Obesity During Pregnancy Can Lead To Problems In Children
Newborns whose mothers were obese at the start of pregnancy, are twice as likely to develop non-alcoholic fatty liver disease (NAFLD) as adolescents.
Maintaining pregnancy weight and having only 300 extra calories per day leads to healthy fetal growth
Also, a recent study from the University of Western Australia has warned that newborns, who had obese mothers at the start of pregnancy, were twice as likely to develop non-alcoholic fatty liver disease (NAFLD) as adolescents. Non-alcoholic fatty liver disease is increasingly common especially in the west. In the United States, it is the most common form of chronic liver disease, affecting an estimated 80 to 100 million people.
Non-alcoholic fatty liver disease is an umbrella term for a range of liver conditions affecting people who drink little to no alcohol. As the name implies, the main characteristic of non-alcoholic fatty liver disease is too much fat stored in liver cells. Non-alcoholic steatohepatitis, a potentially serious form of the disease, is marked by liver inflammation, which may progress to scarring and irreversible damage. This damage is similar to the damage caused by heavy alcohol use. At its most severe, non-alcoholic steatohepatitis can progress to cirrhosis and liver failure and associated with obesity and insulin resistance.
Obese pregnant women may transmit their metabolic phenotype to offspring, leading to a cycle of obesity and diabetes over generations. Early childhood obesity predicts non-alcoholic fatty liver disease (NAFLD). The fetus may be vulnerable to steatosis because immature fetal adipose depots are not available to buffer the excess transplacental lipid delivery in maternal obesity. The generational transfer of NAFLD may occur via epigenetic changes in offspring liver. Transmission of micro-biota from mother to infant may impact energy retention and immune function that contribute to a predisposition to NAFLD.

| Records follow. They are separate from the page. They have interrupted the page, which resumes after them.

(** The first free address of the range. *)
Definition dm_addresses : list string := (λ n : nat, "10.0.0." +:+ pretty n) <$> seq 1 6.
Definition dm_take (w : demo_mcs) (t : gset string) : demo_mcs := mkDM (dm_slices w) (dm_imports w) t (dm_flaky w).
Definition dm_acquire (w : demo_mcs) (pool : list string) : demo_mcs * (string + string) :=
  match list_find (λ ip, ip ∉ dm_taken w ∧ ip ≠ EmptyString) pool with
  | Some (_, ip) => (dm_take w ({[ip]} ∪ dm_taken w), inl ip)
  | None => (w, inr "no address left")
  end.
Definition dm_ipam : Ipamer demo_mcs := {|
  ipam_NewPrefix := λ w c, (w, inl c);
  ipam_AcquireSpecificIP := λ w c ip,
    if bool_decide (ip ∈ dm_taken w) then (w, inr "taken") else (dm_take w ({[ip]} ∪ dm_taken w), inl ip);
  ipam_AcquireIP := λ w c, dm_acquire w dm_addresses;
  ipam_ReleaseIP := λ w c ip,
    if bool_decide (ip ∈ dm_taken w) then (dm_take w (dm_taken w ∖ {[ip]}), None) else (w, Some "not taken") |}.

Program Definition dm_ipamlaws : @IpamLaws demo_mcs dm_ipam := {| ipam_taken := dm_taken |}.
Next Obligation. done. Qed.
Next Obligation. simpl. intros w c ip w' r. case_bool_decide; by intros [= <- <-]. Qed.
Next Obligation.
  intros w c w' r E. change (dm_acquire w dm_addresses = (w', r)) in E. revert E. generalize dm_addresses. intros pool.
  unfold dm_acquire. destruct (list_find (λ ip, ip ∉ dm_taken w ∧ ip ≠ EmptyString) pool) as [[j ip]|] eqn:E; intros [= <- <-]; [|done].
  by apply list_find_Some in E as (_ & [? ?] & _).
Qed.
Next Obligation. simpl. intros w c ip w' r. case_bool_decide; by intros [= <- <-]. Qed.

Program Definition dm_store flaky : @ImportStore demo_mcs (dm_mcs flaky) := {| si_imports := dm_imports |}.
Next Obligation. simpl. intros flaky w ns si w' c. case_match; [|done]. intros [= <- <-]. done. Qed.

Lemma dm_frames flaky : @McsFrames demo_mcs dm_client dm_reader (dm_mcs flaky) (dm_store flaky) dm_ipam dm_ipamlaws.
Proof.
  split; try done.
  - intros w ns si. simpl. by case_match.
  - intros w c. change (dm_imports (fst (dm_acquire w dm_addresses)) = dm_imports w). generalize dm_addresses. intros pool.
    unfold dm_acquire. by repeat case_match.
  - intros w c ip. simpl. by case_bool_decide.
Qed.

Definition dm_import (n : string) (ips : list string) (deleted : option Z) (finalizers : list string) : ServiceImport :=
  mkSImport (mkMeta n EmptyString "ns" EmptyString EmptyString 0 0 deleted None None [] finalizers) [] ips ClusterSetIP.
Definition dm_handle (flaky : bool) (w : demo_mcs) (key : string) : outcome (demo_mcs * handled) :=
  @ServiceImport_Handle _ dm_client dm_reader demo_patch demo_sched demo_clientgo (dm_mcs flaky) dm_ipam (mkIPAM (Some "10.0.0.0/24")) w "op" key
    (@import_lister _ _ (dm_store flaky) w) (λ _ _, inl []).
Definition dm_run (flaky : bool) (w : demo_mcs) (key : string) : demo_mcs :=
  match dm_handle flaky w key with Ret (w', _) => w' | _ => w end.
Definition dm_step (flaky : bool) : demo_mcs → demo_mcs → Prop :=
  @mcs_step _ dm_client dm_reader (dm_mcs flaky) (dm_store flaky) dm_ipam dm_ipamlaws demo_patch demo_sched demo_clientgo.
Definition dm_vips_ok (flaky : bool) : demo_mcs → Prop := @vips_ok _ (dm_mcs flaky) (dm_store flaky) dm_ipam dm_ipamlaws.

Lemma dm_run_step flaky w key : is_ret (dm_handle flaky w key) = true → dm_step flaky w (dm_run flaky w key).
Proof.
  unfold dm_run. destruct (dm_handle flaky w key) as [[w' r]| | |] eqn:E; try done. intros _. exact (step_handle _ _ _ _ _ _ _ E).
Qed.

(** Import [a], terminating with an address, and [b] and [c] that have none. *)
Definition dm_world0 (flaky : nat) : demo_mcs :=
  mkDM ∅ {[("ns", "a") := dm_import "a" ["10.0.0.1"] (Some 1) [AppFinalizer];
           ("ns", "b") := dm_import "b" [] None []; ("ns", "c") := dm_import "c" [] None []]} {["10.0.0.1"]} flaky.

Lemma dm_world0_lookup n k si : dm_imports (dm_world0 n) !! k = Some si →
  (k, si) ∈ [(("ns", "a"), dm_import "a" ["10.0.0.1"] (Some 1) [AppFinalizer]);
             (("ns", "b"), dm_import "b" [] None []); (("ns", "c"), dm_import "c" [] None [])].
Proof.
  cbn [dm_imports dm_world0]. rewrite !elem_of_cons. intros [[<- <-]|[_ Hs]]%lookup_insert_Some; [by left|].
  apply lookup_insert_Some in Hs as [[<- <-]|[_ [<- <-]%lookup_singleton_Some]]; [by right; left|by right; right; left].
Qed.

Lemma dm_world0_ok flaky n : dm_vips_ok flaky (dm_world0 n).
Proof.
  split; simpl.
  - intros k si ip Hs%(dm_world0_lookup n). rewrite !elem_of_cons, elem_of_nil in Hs.
    destruct Hs as [[= -> ->]|[[= -> ->]|[[= -> ->]|[]]]]; [intros [= <-]; set_solver|done..].
  - intros k k' si si' ip Hs%(dm_world0_lookup n) Hs'%(dm_world0_lookup n). rewrite !elem_of_cons, elem_of_nil in Hs, Hs'.
    destruct Hs as [[= -> ->]|[[= -> ->]|[[= -> ->]|[]]]]; [|done..]. by destruct Hs' as [[= -> ->]|[[= -> ->]|[[= -> ->]|[]]]].
  - intros k si Hs%(dm_world0_lookup n). rewrite !elem_of_cons, elem_of_nil in Hs.
    destruct Hs as [[= -> ->]|[[= -> ->]|[[= -> ->]|[]]]]; split; try done; by repeat constructor.
Qed.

The study also found that adolescent children of women, who were obese at the start of pregnancy, were twice as likely to have NAFLD, while those fed with infant formula milk before completing six months of breastfeeding had a 40 percent increased likelihood of NAFLD. Lead investigator Perth said that there have been studies about the benefits of breastfeeding on other diseases, but there is little information about breastfeeding linked to liver disease. The records of Australian adolescents to establish whether infant nutrition and maternal factors could be associated with the subsequent diagnosis of NAFLD, were examined. "A healthy weight of the mother and support with initiation and persistence with breastfeeding may have later benefits for the liver in their children and this provides additional reasons to support opportunities for women to breastfeed their infants for at least six months while delaying the start of infant formula milk. The important nurturing role of mothers in child health should not be underestimated" added the researchers."Human breast milk is indeed complex and it may contain various biologically-active constituents with a protective effect upon obesity and obesity-related conditions that remain largely unexplored. The mechanisms for this merit further study." Dr. Alisi and Dr. Vajro also emphasized the study's findings that there is a significantly increased risk of NAFLD in offspring of mothers who smoked at the start of pregnancy. This substantiates the results of a number of previous studies dealing with the epidemiology of childhood overweight and obesity.
The team performed liver ultrasound on more than 1,100 adolescents aged 17 years and were followed even before their birth. The study found that NAFLD was diagnosed in about 15 percent of the adolescents examined. 94 percent had been breastfed as infants. The duration of breastfeeding before starting supplementary milk was four months in 55 percent and six months in 40 percent. The researchers explained that this study further provided additional reasons to support opportunities for women to breastfeed their infants for at least six months while delaying the start of infant formula milk. "This study further supports the need to encourage comprehensive healthy lifestyle before and during pregnancy and prolonged exclusive breastfeeding for the long-term health benefits of future generations," the team concluded.